Let $f(x) = x^5 – x^2 + 1$.
• Find intervals where $f(x)$ is increasing/decreasing.
• Use part (a) to prove that $f(x) = 0$ has exactly one solution.
• Find an integer $n$ such that the solution of $f(x) = 0$ lies in the interval $[n,n + 1]$. Justify your answer.
• Implement 1 iteration of Newton’s method with $x_0 = n$ to approximate the solution of $f(x) = 0$.
• If $c$ is the exact solution $f(c) = 0$, determine whether $c < x_1$ or $c > x_1$. Justify your answer.
• Find a starting value $x_0$ such that Newton’s method fails for this equation.
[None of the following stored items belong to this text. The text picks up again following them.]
(** * POSIX path manipulation (src/path.ts): model and verified properties

    The module is a port of Node's [path] (posix flavour).  Every function
    of [src/path.ts] is embedded below as a Rocq function over strings;
    JavaScript strings are modelled by [string] (sequences of 8-bit
    characters: the code only ever distinguishes the characters "/" and
    "." from all others).  Values of other JavaScript types, needed for
    the run-time type checks of [join], [resolve], [parse] and [format],
    are modelled by the type [value]; an exception is an abrupt
    completion of the small error monad [completion]. *)

From Stdlib Require Import Bool Arith ZArith Lia List Ascii String DecimalString.
Import ListNotations.

Set Implicit Arguments.

Local Open Scope list_scope.
Local Open Scope string_scope.

(** ** JavaScript strings and arrays *)

Module JS.

(** Truthiness of a string: [!s] is true exactly for the empty string. *)
Definition truthy (s : string) : bool :=
  match s with
  | EmptyString => false
  | String _ _ => true
  end.

(** [s.charAt(i)]: the one-character string at index [i], or the empty
    string when [i] is out of range. *)
Definition charAt (s : string) (i : nat) : string :=
  match get i s with
  | Some c => String c EmptyString
  | None => EmptyString
  end.

(** [s.substr(start, len)]: a negative [start] counts from the end;
    [len] omitted ([None]) means "to the end". *)
Definition substr (s : string) (start : Z) (len : option Z) : string :=
  let size := Z.of_nat (length s) in
  let from := if (start <? 0)%Z then Z.max (size + start) 0
              else Z.min start size in
  let n := match len with
           | None => (size - from)%Z
           | Some l => Z.min (Z.max l 0) (size - from)
           end in
  substring (Z.to_nat from) (Z.to_nat n) s.

(** [s.substring(start)]: a negative [start] is taken as 0. *)
Definition substring_from (s : string) (start : Z) : string :=
  let size := Z.of_nat (length s) in
  let from := Z.min (Z.max start 0) size in
  substring (Z.to_nat from) (Z.to_nat (size - from)) s.

(** [s.slice(start, end)]: negative indices count from the end. *)
Definition slice (s : string) (start stop : Z) : string :=
  let size := Z.of_nat (length s) in
  let rel i := if (i <? 0)%Z then Z.max (size + i) 0 else Z.min i size in
  let from := rel start in
  let to := rel stop in
  substring (Z.to_nat from) (Z.to_nat (Z.max (to - from) 0)) s.
(** * agroai_solos: CRS detection, reprojection, merge and interpolation

    A shallow embedding of the server-side core of [src/server.js]:
    - [detectCRS]            (lines 248-294),
    - [reprojectGeoJSON] and its inner [transformCoordinates] (lines 116-245),
    - the [/api/merge] handler (lines 743-852),
    - the [/api/interpolate] handler with [processParameter] (lines 855-1061),
    - the [/api/upload-shapefile] handler (lines 584-740) and [findShpFile]
      (lines 508-522),
    - the [/api/generate-report] handler (lines 1138-1420),
    and of two functions of the page, [src/unnamed/part_000]:
    - [detectDepthsFromSpreadsheet] (lines 338-366),
    - the parameters of [showInterpolationSection] (lines 544-565).

    Conventions of the embedding.
    - A JavaScript string is a [string].  For a text of ASCII characters
      ([isAscii]) the characters of the [string] are the code units of
      JavaScript and the functions below are those of JavaScript.  For
      another text the [string] holds the bytes of its UTF-8 form, and
      three things differ: white space ([isSpace] has the six ASCII
      blanks, JavaScript also U+00A0 and the other Unicode spaces), case
      ([lowerChar] lowers A to Z, JavaScript accented letters too) and
      length ([substring0] counts bytes, JavaScript code units).
    - [parseInt] is computed on the natural numbers, which is the number of
      the source up to 2^53, so for runs of at most fifteen digits.
    - A JavaScript number is a [jsnum]: NaN, the two infinities, or a finite
      rational (every finite double is one).  Only comparisons are computed
      on it; the rounding operations of the JavaScript runtime
      (subtraction, division, [parseFloat], [String(n)]) are the fields of
      [JsRuntime] and every statement holds for all of them.
    - An object is an association list in property order, a new key
      being added at the end (JavaScript lists the keys that are array
      indices first); the JavaScript [Map] of the merge and the
      [interpolations] object are [gmap]s.
    - A request is answered by the first response that is sent; the
      orchestrator of the interpolation is given twice, as the chain of
      workers that deliver one event each ([processFrom]) and as the
      events of the workers drive it ([Events.run]).
    - [undefined] is [None]; a thrown exception is [None] of the function
      that throws. *)

From Stdlib Require Import QArith Qabs ZArith Ascii String DecimalString.
From Stdlib Require Import DecimalPos DecimalN.
From stdpp Require Import gmap strings list.

Local Open Scope string_scope.
Local Open Scope list_scope.

(** ** JavaScript strings *)

Module Js.

(** White space of the regular expression class [\s] and of [trim] among
    the ASCII characters: TAB, LF, VT, FF, CR and SPACE.  (JavaScript
    also takes U+00A0 and the other Unicode spaces, which a [string] holds
    as bytes above 127.) *)
Definition isSpace (c : ascii) : bool :=
  let n := nat_of_ascii c in
  ((9 <=? n)%nat && (n <=? 13)%nat) || (n =? 32)%nat.

(** The class [\d]. *)
Definition isDigit (c : ascii) : bool :=
  let n := nat_of_ascii c in (48 <=? n)%nat && (n <=? 57)%nat.

(** The lower case of an ASCII character; a byte above 127 is left as it
    is. *)
Definition lowerChar (c : ascii) : ascii :=
  let n := nat_of_ascii c in
  if (65 <=? n)%nat && (n <=? 90)%nat then ascii_of_nat (n + 32) else c.

Definition upperChar (c : ascii) : ascii :=
  let n := nat_of_ascii c in
  if (97 <=? n)%nat && (n <=? 122)%nat then ascii_of_nat (n - 32) else c.

Fixpoint mapChars (f : ascii -> ascii) (s : string) : string :=
  match s with
  | EmptyString => EmptyString
  | String c t => String (f c) (mapChars f t)
  end.

(** [s.toLowerCase()]. *)
Definition toLowerCase : string -> string := mapChars lowerChar.

Fixpoint allChars (p : ascii -> bool) (s : string) : bool :=
  match s with
  | EmptyString => true
  | String c t => p c && allChars p t
  end.

(** The longest prefix of characters in a class, and what follows it: a
    greedy [c*] of a regular expression. *)
Fixpoint takeWhile (p : ascii -> bool) (s : string) : string :=
  match s with
  | EmptyString => EmptyString
  | String c t => if p c then String c (takeWhile p t) else EmptyString
  end.

Fixpoint dropWhile (p : ascii -> bool) (s : string) : string :=
  match s with
  | EmptyString => EmptyString
  | String c t => if p c then dropWhile p t else s
  end.

Definition isEmpty (s : string) : bool :=
  match s with EmptyString => true | String _ _ => false end.

Fixpoint trimEnd (s : string) : string :=
  match s with
  | EmptyString => EmptyString
  | String c t =>
      let t' := trimEnd t in
      if isSpace c && isEmpty t' then EmptyString else String c t'
  end.

(** [s.trim()]. *)
Definition trim (s : string) : string := trimEnd (dropWhile isSpace s).

(** [stripPrefix p s] is what follows [p] when [s] starts with [p]. *)
Fixpoint stripPrefix (p s : string) : option string :=
  match p, s with
  | EmptyString, _ => Some s
  | String a p', String b s' =>
      if Ascii.eqb a b then stripPrefix p' s' else None
  | String _ _, EmptyString => None
  end.

(** The same, ignoring case: [p] is given in lower case (flag [i]). *)
Fixpoint stripPrefixCI (p s : string) : option string :=
  match p, s with
  | EmptyString, _ => Some s
  | String a p', String b s' =>
      if Ascii.eqb a (lowerChar b) then stripPrefixCI p' s' else None
  | String _ _, EmptyString => None
  end.

(** [s.startsWith(p)]. *)
Definition startsWith (p s : string) : bool :=
  match stripPrefix p s with Some _ => true | None => false end.

(** [s.includes(p)]. *)
Fixpoint includes (p s : string) : bool :=
  startsWith p s ||
  match s with
  | EmptyString => false
  | String _ t => includes p t
  end.

(** [parseInt] on a run of decimal digits: the number the digits spell.
    (The source computes it in a double: the two are the same number up
    to 2^53, hence for every run of at most fifteen digits; a longer run
    is rounded by the source, and printed with an exponent from 1e21
    on.) *)
Definition digitValue (c : ascii) : N := N.of_nat (nat_of_ascii c - 48).

Fixpoint parseDigits (acc : N) (s : string) : N :=
  match s with
  | EmptyString => acc
  | String c t => parseDigits (10 * acc + digitValue c)%N t
  end.

Definition parseInt (digits : string) : N := parseDigits 0%N digits.

(** An integer inside a template literal: its decimal digits. *)
Definition showN (n : N) : string := NilZero.string_of_uint (N.to_uint n).

(** Numbers: doubles as NaN, the infinities and the finite rationals. *)
Inductive jsnum : Type :=
| NaN
| NegInf
| Fin (q : Q)
| PosInf.

Definition isNaN (n : jsnum) : bool :=
  match n with NaN => true | _ => false end.

(** [Math.abs]. *)
Definition abs (n : jsnum) : jsnum :=
  match n with
  | NaN => NaN
  | NegInf | PosInf => PosInf
  | Fin q => Fin (Qabs q)
  end.

(** [a > b] and [a < b]: false as soon as one side is NaN. *)
Definition gt (a b : jsnum) : bool :=
  match a, b with
  | NaN, _ | _, NaN => false
  | PosInf, PosInf => false
  | PosInf, _ => true
  | _, PosInf => false
  | NegInf, _ => false
  | Fin _, NegInf => true
  | Fin x, Fin y => negb (Qle_bool x y)
  end.

Definition lt (a b : jsnum) : bool := gt b a.

(** [Math.min(...l)] and [Math.max(...l)] on numbers: NaN as soon as one
    argument is NaN, the infinities on the empty list. *)
Definition min2 (a b : jsnum) : jsnum :=
  if isNaN a || isNaN b then NaN else if lt b a then b else a.

Definition max2 (a b : jsnum) : jsnum :=
  if isNaN a || isNaN b then NaN else if gt b a then b else a.

Definition mathMin (l : list jsnum) : jsnum := fold_left min2 l PosInf.
Definition mathMax (l : list jsnum) : jsnum := fold_left max2 l NegInf.

(** Truthiness of a number: [0] and [NaN] are falsy. *)
Definition truthyNum (n : jsnum) : bool :=
  match n with
  | NaN => false
  | Fin q => negb (Qeq_bool q 0)
  | _ => true
  end.

(** The operations of the runtime that round or print a double. *)
Class JsRuntime : Type := {
  numToString : jsnum -> string;
  parseFloat : string -> jsnum;
  fsub : jsnum -> jsnum -> jsnum;
  fdiv : jsnum -> jsnum -> jsnum
}.

End Js.
(** X11. Whatever article text the orchestrator sends with the language
    it detected (which is then not 'en'), the translation service either
    returns the text unchanged as English or answers from the French
    model alone: two models that agree on French give the same answer. *)
Theorem X11_orchestrator_requests_french (p1 p2 : str -> str -> result str)
    (raw : str) :
  Views.detect_article_language raw <> u "en" ->
  p1 (u "fr") raw = p2 (u "fr") raw ->
  translate_text (Some p1) raw (Views.detect_article_language raw)
  = translate_text (Some p2) raw (Views.detect_article_language raw)
  /\ (translate_text (Some p1) raw (Views.detect_article_language raw)
      = Return (mkTranslated raw (u "en") 1.0)
      \/ exists reported,
           translate_text (Some p1) raw (Views.detect_article_language raw)
           = match p1 (u "fr") raw with
             | Raise e => HTTPException 500 (u "Translation failed: " ++ str_of_exn e)
             | Ok translated => Return (mkTranslated translated reported 0.85)
             end).
Proof.
  intros Hl Hp.
  destruct (view_detection_values raw) as [D|[D|D]]; [|contradiction|]; rewrite D.
  - rewrite !translate_explicit by discriminate. rewrite Hp.
    split; [reflexivity|]. right. exists (u "fr"). now rewrite <- Hp.
  - destruct (list_eq_dec N.eq_dec (detect_language raw) (u "en")) as [E|E].
    + rewrite !translate_english by exact E. split; [reflexivity|now left].
    + rewrite !translate_auto by exact E. rewrite Hp.
      split; [reflexivity|]. right. exists (detect_language raw). now rewrite <- Hp.
Qed.
(** *** The reducer *)

Inductive Action :=
| ADD_COLLECTION (payload : Collection.t)
| DELETE_COLLECTION (payload : jsstring)
| ADD_VIDEOS (payload : list VideoAsset.t)
| UPDATE_VIDEO (id : jsstring) (metadata : VideoMetadata.partial)
| LOAD_STATE (payload : AppState)
| UPDATE_PATHS (files : list File.t).

Definition initialState : AppState := mkAppState [] [].

(** [Array.from(new Set(xs))] *)
Fixpoint fromSet (xs seen : list jsstring) : list jsstring :=
  match xs with
  | [] => []
  | x :: xs' =>
      if existsb (jseqb x) seen then fromSet xs' seen
      else x :: fromSet xs' (x :: seen)
  end.

Definition updateCollectionThumbnail (payload : list VideoAsset.t)
    (collectionIds : list jsstring) (c : Collection.t) : Collection.t :=
  if existsb (jseqb (Collection.id c)) collectionIds
     && unset (Collection.thumbnailUrl c) then
    match find (fun v => jseqb (VideoAsset.collectionId v) (Collection.id c)
                         && negb (unset (VideoAsset.thumbnailUrl v))) payload with
    | Some video =>
        Collection.mk (Collection.id c) (Collection.name c)
                      (VideoAsset.thumbnailUrl video)
    | None => c
    end
  else c.

(** The key under which a file enters the relink lookup:
    [f.webkitRelativePath || f.name]. *)
Definition fileKey (f : File.t) : jsstring :=
  if truthy (File.webkitRelativePath f) then File.webkitRelativePath f
  else File.name f.

Definition buildFileMap (files : list File.t) : JsMap.t File.t :=
  fold_left (fun fileMap f => JsMap.set fileMap (fileKey f) f) files [].

(** The last path segment of a stored path, as the loose match uses it:
    [v.relativePath.split('/').pop()], then [fileName || '']. *)
Definition lastSegment (relativePath : jsstring) : jsstring :=
  orElse (pop (split "/" relativePath)) [].

(** The first entry, in the map's iteration order, whose key ends with the
    file name: the [for ... break] loop. *)
Definition looseMatch (fileMap : JsMap.t File.t) (fileName : jsstring)
  : option File.t :=
  option_map snd
    (find (fun e => endsWith (fst e) fileName) (JsMap.entries fileMap)).

Definition relinkVideo (fileMap : JsMap.t File.t) (v : VideoAsset.t)
  : VideoAsset.t :=
  let handle := JsMap.get fileMap (VideoAsset.relativePath v) in
  let handle :=
    match handle with
    | Some _ => handle
    | None => looseMatch fileMap (lastSegment (VideoAsset.relativePath v))
    end in
  match handle with
  | Some h => VideoAsset.withFileHandle v (Some h)
  | None => v
  end.
(** * sqlx-tx: the transactional executor

    A shallow embedding of [tx.go] (both shipped variants: the one configured
    by functional options and the one configured by a [*Config] argument) and
    the properties of its begin / cleanup / run / resolve protocol.

    Modelling choices, all taken from the Go source:
    - an [error] value is either a leaf error or the [*fmt.wrapError] that
      [fmt.Errorf] builds for a format with one [%w] verb;
    - [*sql.TxOptions] is a pointer: options structs live in a heap and the
      [With...] options mutate them in place;
    - [*sqlx.DB] and [*sqlx.Tx] are external collaborators: their methods are
      fields of the [Driver] class, total functions on an abstract store that
      return an error or nil;
    - the unit of work either returns [(T, error)] or panics with a non-nil
      payload;
    - every call the executor itself makes on the handles is recorded in a
      trace, so that "attempted exactly once" is a statement about that
      trace. *)

From stdpp Require Import base option list gmap strings.

(** ** Go errors and [fmt.Errorf] *)

Module Go.

(** [errorString] stands for any leaf error (as made by [errors.New]);
    [wrapError] is [fmt.wrapError{msg, err}]. *)
Inductive error : Type :=
| errorString (s : string)
| wrapError (msg : string) (err : error).

(** The [Error() string] method. *)
Definition Error (e : error) : string :=
  match e with
  | errorString s => s
  | wrapError msg _ => msg
  end.

(** [errors.Unwrap]. *)
Definition Unwrap (e : error) : option error :=
  match e with
  | errorString _ => None
  | wrapError _ err => Some err
  end.

(** [fmt.Errorf(prefix + "%w", err)]: the operand is printed with its
    [Error] text and kept as the wrapped cause. *)
Definition Errorf_w (prefix : string) (err : error) : error :=
  wrapError (prefix +:+ Error err) err.

(** [fmt.Errorf(a + "%v" + b + "%w" + c, v, err)]: [v] is only printed,
    [err] is printed and kept as the wrapped cause. *)
Definition Errorf_v_w (a : string) (v : error) (b : string) (err : error)
    (c : string) : error :=
  wrapError (a +:+ Error v +:+ b +:+ Error err +:+ c) err.

End Go.
Export Go.

(** ** [database/sql] transaction options, behind a pointer *)

Module sql.

(** [type IsolationLevel int] *)
Definition IsolationLevel : Type := Z.

Record TxOptions : Type := mkTxOptions {
  Isolation : IsolationLevel;
  ReadOnly : bool
}.

(** [&sql.TxOptions{}] *)
Definition zeroTxOptions : TxOptions :=
  {| Isolation := 0%Z; ReadOnly := false |}.

End sql.

Definition loc : Type := positive.
Abbreviation heap := (gmap loc sql.TxOptions).

(** The memory the program runs in: the heap of options structs and the
    state [W] of the database behind the handles. *)
Record Store (W : Type) : Type := mkStore {
  st_heap : heap;
  st_world : W
}.
Arguments mkStore {W} _ _.
Arguments st_heap {W} _.
Arguments st_world {W} _.

Definition set_heap {W} (h : heap) (s : Store W) : Store W :=
  {| st_heap := h; st_world := st_world s |}.

(** [&sql.TxOptions{}]: a fresh cell holding the zero struct. *)
Definition alloc {W} (v : sql.TxOptions) (s : Store W) : loc * Store W :=
  let l := fresh (dom (st_heap s)) in
  (l, set_heap (<[l := v]> (st_heap s)) s).

(** [p.field = x] through a non-nil pointer [p]. *)
Definition store_at {W} (l : loc) (f : sql.TxOptions → sql.TxOptions)
    (s : Store W) : Store W :=
  set_heap (alter f l (st_heap s)) s.

(** ** The external collaborators *)

Class Driver : Type := {
  World : Type;
  DB : Type;
  Tx : Type;
  Ctx : Type;
  (** non-nil values of type [any]: what [recover()] hands to the deferred
      closure when the unit of work panicked *)
  Any : Type;
  (** [context.Background()] *)
  Background : Ctx;
  (** [db.BeginTxx(ctx, opts)] *)
  BeginTxx : DB → Ctx → option loc → Store World → Store World * (Tx + error);
  (** [tx.ExecContext(ctx, query)], its [sql.Result] dropped *)
  ExecContext : Tx → Ctx → string → Store World → Store World * option error;
  (** [tx.Rollback()] *)
  Rollback : Tx → Store World → Store World * option error;
  (** [tx.Commit()] *)
  Commit : Tx → Store World → Store World * option error
}.

(** The zero value of a Go type. *)
Class Zero (T : Type) : Type := zero : T.

Section Runtime.
Context `{Driver}.

(** What the executor does on the handles, in order. *)
Inductive Event : Type :=
| EvBegin (db : DB) (ctx : Ctx) (opts : option loc)
| EvExec (tx : Tx) (ctx : Ctx) (query : string)
| EvCall (tx : Tx)
| EvRollback (tx : Tx)
| EvCommit (tx : Tx).

Definition is_commit (e : Event) : bool :=
  match e with EvCommit _ => true | _ => false end.
Definition is_rollback (e : Event) : bool :=
  match e with EvRollback _ => true | _ => false end.
Definition is_exec (e : Event) : bool :=
  match e with EvExec _ _ _ => true | _ => false end.
Definition is_call (e : Event) : bool :=
  match e with EvCall _ => true | _ => false end.

Definition count (p : Event → bool) (tr : list Event) : nat :=
  length (filter (λ e, p e = true) tr).
Global Arguments count : simpl never.

(** How a Go call with results [(T, error)] ends. *)
Inductive Outcome (T : Type) : Type :=
| Returned (result : T) (err : option error)
| Panicked (p : Any).
Global Arguments Returned {T} _ _.
Global Arguments Panicked {T} _.

(** [type TxFunc[T any] func(tx *sqlx.Tx) (T, error)] *)
Definition TxFunc (T : Type) : Type :=
  Tx → Store World → Store World * Outcome T.

(** Computations of the executor: they transform the store and emit the
    events of the calls they make. *)
Definition M (A : Type) : Type := Store World → A * Store World * list Event.

Global Instance M_ret : MRet M := λ A a s, (a, s, []).

Global Instance M_bind : MBind M := λ A B k m s,
  let '(a, s1, t1) := m s in
  let '(b, s2, t2) := k a s1 in
  (b, s2, t1 ++ t2).

Definition emit {A} (ev : Event) (f : Store World → Store World * A) : M A :=
  λ s, let '(s', a) := f s in (a, s', [ev]).

Definition beginTxx (db : DB) (ctx : Ctx) (opts : option loc) : M (Tx + error) :=
  emit (EvBegin db ctx opts) (BeginTxx db ctx opts).
Definition execContext (tx : Tx) (ctx : Ctx) (query : string) : M (option error) :=
  emit (EvExec tx ctx query) (ExecContext tx ctx query).
Definition rollback (tx : Tx) : M (option error) :=
  emit (EvRollback tx) (Rollback tx).
Definition commit (tx : Tx) : M (option error) :=
  emit (EvCommit tx) (Commit tx).
Definition call {T} (txFunc : TxFunc T) (tx : Tx) : M (Outcome T) :=
  emit (EvCall tx) (txFunc tx).

End Runtime.

(** [type Config struct], declared alike by both variants. *)
Record Config : Type := mkConfig {
  TxOptions : option loc;
  DeallocateAll : bool
}.

(** [&Config{}] *)
Definition zeroConfig : Config :=
  {| TxOptions := None; DeallocateAll := false |}.

(** ** First variant: configuration by functional options *)

Module Options.
Section Options.
Context `{Driver}.

(** [type ConfigOption], a function of a [*Config]. The struct it receives is the
    executor's own local one, so the option is a function of that
    struct's value and of the store. *)
Definition ConfigOption : Type :=
  Config → Store World → Config * Store World.

Definition WithDeallocateAll : ConfigOption :=
  λ c s, ({| TxOptions := TxOptions c; DeallocateAll := true |}, s).

Definition WithTxOptions (opts : option loc) : ConfigOption :=
  λ c s, ({| TxOptions := opts; DeallocateAll := DeallocateAll c |}, s).

(** First the [if c.TxOptions == nil] block, then the assignment through
    the pointer, which is non-nil by then. *)
Definition WithIsolationLevel (level : sql.IsolationLevel) : ConfigOption :=
  λ c s,
    let '(c, s) :=
      match TxOptions c with
      | None =>
          let '(l, s) := alloc sql.zeroTxOptions s in
          ({| TxOptions := Some l; DeallocateAll := DeallocateAll c |}, s)
      | Some _ => (c, s)
      end in
    match TxOptions c with
    | Some l =>
        (c, store_at l (λ o, {| sql.Isolation := level;
                                sql.ReadOnly := sql.ReadOnly o |}) s)
    | None => (c, s)
    end.

Definition WithReadOnly : ConfigOption :=
  λ c s,
    let '(c, s) :=
      match TxOptions c with
      | None =>
          let '(l, s) := alloc sql.zeroTxOptions s in
          ({| TxOptions := Some l; DeallocateAll := DeallocateAll c |}, s)
      | Some _ => (c, s)
      end in
    match TxOptions c with
    | Some l =>
        (c, store_at l (λ o, {| sql.Isolation := sql.Isolation o;
                                sql.ReadOnly := true |}) s)
    | None => (c, s)
    end.

(** [for _, option := range options { option(config) }] *)
Fixpoint applyOptions (options : list ConfigOption) (config : Config)
    (s : Store World) : Config * Store World :=
  match options with
  | [] => (config, s)
  | option :: options =>
      let '(config, s) := option config s in
      applyOptions options config s
  end.

Context {T : Type} `{Zero T}.

(** The deferred closure. It sees how the body ended (the named results
    [result] and [err], or the recovered panic) and decides the outcome. *)
Definition deferred (tx : Tx) (o : Outcome T) : M (Outcome T) :=
  match o with
  | Panicked p =>
      rollback tx ;;
      mret (Panicked p)
  | Returned result (Some err) =>
      rollbackErr ← rollback tx;
      match rollbackErr with
      | Some rollbackErr =>
          mret (Returned result
                  (Some (Errorf_v_w "transaction rollback failed: " rollbackErr
                           " (original error: " err ")")))
      | None => mret (Returned result (Some err))
      end
  | Returned result None =>
      err ← commit tx;
      match err with
      | Some err =>
          mret (Returned result
                  (Some (Errorf_w "failed to commit transaction: " err)))
      | None => mret (Returned result None)
      end
  end.

(** The named result [result] holds the zero value until [txFunc]
    returns. *)
Definition ExecuteContext (ctx : Ctx) (db : DB) (txFunc : TxFunc T)
    (options : list ConfigOption) : M (Outcome T) :=
  λ s,
    let '(config, s) := applyOptions options zeroConfig s in
    (r ← beginTxx db ctx (TxOptions config);
     match r with
     | inr err =>
         mret (Returned zero
                 (Some (Errorf_w "failed to begin transaction: " err)))
     | inl tx =>
         let body : M (Outcome T) := (o ← call txFunc tx; deferred tx o) in
         if DeallocateAll config then
           deallocErr ← execContext tx ctx "DEALLOCATE ALL";
           match deallocErr with
           | Some deallocErr =>
               rollback tx ;;
               mret (Returned zero
                       (Some (Errorf_w
                                "failed to deallocate prepared statements: "
                                deallocErr)))
           | None => body
           end
         else body
     end) s.

Definition Execute (db : DB) (txFunc : TxFunc T) : M (Outcome T) :=
  ExecuteContext Background db txFunc [].

End Options.
End Options.

(** ** Second variant: configuration by a [*Config] argument *)

Module Struct.
Section Struct.
Context `{Driver} {T : Type} `{Zero T}.

(** The deferred closure of this variant's [ExecuteContext]. *)
Definition deferred (tx : Tx) (o : Outcome T) : M (Outcome T) :=
  match o with
  | Panicked p =>
      rollback tx ;;
      mret (Panicked p)
  | Returned result (Some err) =>
      rollbackErr ← rollback tx;
      match rollbackErr with
      | Some rollbackErr =>
          mret (Returned result
                  (Some (Errorf_v_w "transaction rollback failed: " rollbackErr
                           " (original error: " err ")")))
      | None => mret (Returned result (Some err))
      end
  | Returned result None =>
      err ← commit tx;
      match err with
      | Some err =>
          mret (Returned result
                  (Some (Errorf_w "failed to commit transaction: " err)))
      | None => mret (Returned result None)
      end
  end.

(** [config] is [None] for a nil pointer, else the struct it points to. *)
Definition ExecuteContext (ctx : Ctx) (db : DB) (config : option Config)
    (txFunc : TxFunc T) : M (Outcome T) :=
  let config := match config with None => zeroConfig | Some c => c end in
  r ← beginTxx db ctx (TxOptions config);
  match r with
  | inr err =>
      mret (Returned zero
              (Some (Errorf_w "failed to begin transaction: " err)))
  | inl tx =>
      let body : M (Outcome T) := (o ← call txFunc tx; deferred tx o) in
      if DeallocateAll config then
        deallocErr ← execContext tx ctx "DEALLOCATE ALL";
        match deallocErr with
        | Some deallocErr =>
            rollback tx ;;
            mret (Returned zero
                    (Some (Errorf_w
                             "failed to deallocate prepared statements: "
                             deallocErr)))
        | None => body
        end
      else body
  end.

Definition Execute (db : DB) (txFunc : TxFunc T) : M (Outcome T) :=
  ExecuteContext Background db None txFunc.

Definition ExecuteWithConfig (db : DB) (config : option Config)
    (txFunc : TxFunc T) : M (Outcome T) :=
  ExecuteContext Background db config txFunc.

End Struct.
End Struct.

(** ** Reading the result of a run *)

Section Runs.
Context `{Driver} {A : Type}.

Definition outcome (r : A * Store World * list Event) : A := r.1.1.
Definition final (r : A * Store World * list Event) : Store World := r.1.2.
Definition trace (r : A * Store World * list Event) : list Event := r.2.

End Runs.

(** ** Vocabulary of the protocol *)

Section Protocol.
Context `{Driver} {T : Type}.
Solution. Compute $f'(x) = 5x^4 – 2x$, set $f'(x) = x(5x^3 – 2) = 0$ and we find critical points $x=0$ and $x=(2/5)^{1/3}$. Clearly $f'(x) < 0$ for $0 < x < (2/5)^{1/3}$ therefore $f(x)$ is increasing on $(-\infty,0)$ and $(2/5)^{1/3},\infty)$, and decreasing on $(0,2/5)^{1/3})$. Use a calculator (or Python) to compute $f(2/5)^{1/3})$: In [11]: x = (2/5)**(1/3) y = x**5 - x**2 + 1 print(y) 0.6742698860086113 Since $f(x)$ is decreasing on $(0,(2/5)^{1/3})$, $f((2/5)^{1/3}) > 0$ and $f(x)$ is increasing on $((2/5)^{1/3},\infty)$, we conclude that $f(x) > 0$ for all $x > 0$. Since $f(x)$ is increasing on $(-\infty,0)$ there is at most one value $c < 0$ where $f(c) = 0$. Plug in $f(-1) = -1$ and $f(0) = 1$ therefore there exists $c \in [-1,0]$ such that $f(c) = 0$ by the Intermediat Value Theorem. And so $n=-1$. $$ x_1 = x_0 - \frac{f(x_0)}{f'(x_0)} = -1 - \frac{-1}{7} = -\frac{6}{7} $$ Compute $f''(x) = 20x^3 - 2$ and we see that $f(x)$ is concave down for all $x < 0$. Therefore the linear approximation at $x_0 = -1$ is an overrestimate of $f(x)$ and so $x_1 < c$. Newton's method fails when $f'(x_0) = 0$ therefore $x_0 = 0$ is an example.